The battery was a letdown, as the forecasted wind never materialized in any notable way.  Over a thousand Vaux's Swifts fluttering through in very diffuse flocks were the other highlight.
Brian Fitch











Brian Fitch
 

I just recalled my old Kaufman guide to advanced birding, and the section on sapsuckers.  In it he states that Red-naped Sapsuckers develop an adult head pattern before migration, by mid-September at the latest, and he also describes the crown as dark brown.  The flyby at the battery was beige on the crown, and had no adult patterning on the head at all, so my first statement about Red-naped not being ruled out appears to be in error, and the bird was a juvenile Yellow-bellied.

I'm not doing a big year, and have already seen Yellow-bellied in SF twice, so this change is not driven by any of the competitive issues that have been degrading SF birding recently.
Brian Fitch


On Mon, Sep 28, 2020 at 5:16 PM Brian Fitch via groups.io <fogeggs=gmail.com@groups.io> wrote:
Another theme day, with 2 unidentified birds as the focus.  The first was a northbound flyby at Battery Godfrey, a juvenile sapsucker with white wing patches and mostly beige body color, seen only as it flew away from the group.  If it had a white rump, I was unable to see it.  The beigeness implies Yellow-bellied, but the view was inadequate to rule out Red-naped.
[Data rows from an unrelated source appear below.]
(** What a property read on the registry yields. *)
Inductive Slot : Type :=
| SlotTransport (t : Transport)  (* an own property: a stored transport *)
| SlotBuiltin (k : string)       (* the member [k] of [Object.prototype] *)
| SlotUndefined.                 (* no such property *)

(** [transports[k]] (lines 71 and 73). *)
Definition registry_get (registry : gmap string Transport) (k : string) : Slot :=
  match registry !! k with
  | Some t => SlotTransport t
  | None => if Object_prototype_has k then SlotBuiltin k else SlotUndefined
  end.

(** Truthiness of a slot: a transport, a built-in function and
    [Object.prototype] itself are objects, hence truthy. *)
Definition slot_truthy (s : Slot) : bool :=
  match s with
  | SlotTransport _ | SlotBuiltin _ => true
  | SlotUndefined => false
  end.

(** [transports[k] = t] (line 87). The assignment creates or overwrites the
    own property [k]. The one exception is the key [__proto__], which
    reaches the accessor inherited from [Object.prototype] and adds no own
    property (it re-parents the object instead; that effect is outside the
    model, and the ids stored here come from [randomUUID], which never
    yields that key). *)
Definition registry_put (k : string) (t : Transport)
    (registry : gmap string Transport) : gmap string Transport :=
  if String.eqb k "__proto__" then registry else <[k := t]> registry.

(** Modelled from the spec: the registry operation [remove(id)], which the
    source never performs (no entry is ever deleted); on the registry object
    it is [delete transports[id]], which removes the own property. *)
Definition registry_remove (k : string)
    (registry : gmap string Transport) : gmap string Transport :=
  delete k registry.

(** ** Requests, replies and what a handler does *)

Record Request : Type := {
  headers : gmap string string;   (* [req.headers], names in lower case *)
  body : JsValue                  (* [req.body], as the JSON body parser left it *)
}.

Inductive Payload : Type :=
| Json (v : JsValue)
| Text (s : string).

Record Reply : Type := {
  status : nat;
  fields : list (string * string);  (* header fields the handler sets itself *)
  payload : Payload
}.

(** The actions of a handler that can be observed from outside it. *)
Inductive Event : Type :=
| ConsoleLog (text : string) (arg : JsValue)
| ConsoleError (text : string) (e : Error)
| Construct (t : Transport)                  (* [new StreamableHTTPServerTransport] *)
| Connect (t : Transport)                    (* [server.connect(t)] is called *)
| Connected (t : Transport)                  (* ... and its promise has resolved *)
| HandleRequest (t : Transport) (b : JsValue) (* [t.handleRequest(req, res, b)] is called *)
| TransportWrites (t : Transport)            (* the transport has started the response *)
| Respond (r : Reply).                       (* the handler itself replies *)

(** The state a handler runs in: the registry, the number of transports
    constructed so far, and [res.headersSent] of the response at hand. *)
Record State : Type := {
  transports : gmap string Transport;
  constructed : nat;
  headersSent : bool
}.

(** One run of a piece of handler code: how it completed, the state it left
    and the events it produced, oldest first. *)
Record Run (A : Type) : Type := {
  completion : Completion A;
  final : State;
  trace : list Event
}.
Arguments completion {A} _.
Arguments final {A} _.
Arguments trace {A} _.

Definition M (A : Type) : Type := State → Run A.

#[global] Instance M_ret : MRet M := fun _ a st =>
  {| completion := Normal a; final := st; trace := [] |}.

#[global] Instance M_bind : MBind M := fun _ _ f m st =>
  let r := m st in
  match completion r with
  | Normal a =>
      let r' := f a (final r) in
      {| completion := completion r'; final := final r';
         trace := trace r ++ trace r' |}
  | Throw e => {| completion := Throw e; final := final r; trace := trace r |}
  end.

Definition throw {A : Type} (e : Error) : M A := fun st =>
  {| completion := Throw e; final := st; trace := [] |}.

Definition emit (ev : Event) : M unit := fun st =>
  {| completion := Normal (); final := st; trace := [ev] |}.

Definition gets {A : Type} (f : State → A) : M A := fun st =>
  {| completion := Normal (f st); final := st; trace := [] |}.

Definition modify (f : State → State) : M unit := fun st =>
  {| completion := Normal (); final := f st; trace := [] |}.

(** The value or the error of an expression without side effects. *)
Definition eval {A : Type} (c : Completion A) : M A :=
  match c with
  | Normal a => mret a
  | Throw e => throw e
  end.

(** [try { block } catch (error) { handler }] *)
Definition try_catch {A : Type} (block : M A) (handler : Error → M A) : M A :=
  fun st =>
    let r := block st in
    match completion r with
    | Normal _ => r
    | Throw e =>
        let r' := handler e (final r) in
        {| completion := completion r'; final := final r';
           trace := trace r ++ trace r' |}
    end.

(** ** The transport and the protocol engine *)

(** What the transport class and the protocol engine do during one request.
    A handler constructs at most one transport, connects at most one and
    calls [handleRequest] at most once, so one record covers a request. *)
Record Env : Type := {
  construct_throws : bool;        (* the constructor raises *)
  connect_rejects : bool;         (* the promise of [server.connect] rejects *)
  handle_starts_response : bool;  (* [handleRequest] sends the response head *)
  handle_rejects : bool;          (* the promise of [handleRequest] rejects *)
  sessionId_after : option string (* [transport.sessionId] once it has settled:
                                     [None] is [undefined] *)
}.

(** [req.headers['mcp-session-id']] (line 69): the header value, [None]
    ([undefined]) when the request carries no such header. *)
Definition session_header (req : Request) : option string :=
  headers req !! "mcp-session-id".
The second bird was seen by many at El Polin, and was close in appearance to an adult male Red-naped, except that some red feathering was on the breast, and there was more red on the head than the guides show.  It stayed tucked into a tree such that no one got photos.

The battery was a letdown, as the forecasted wind never materialized in any notable way.  Over a thousand Vaux's Swifts fluttering through in very diffuse flocks were the other highlight.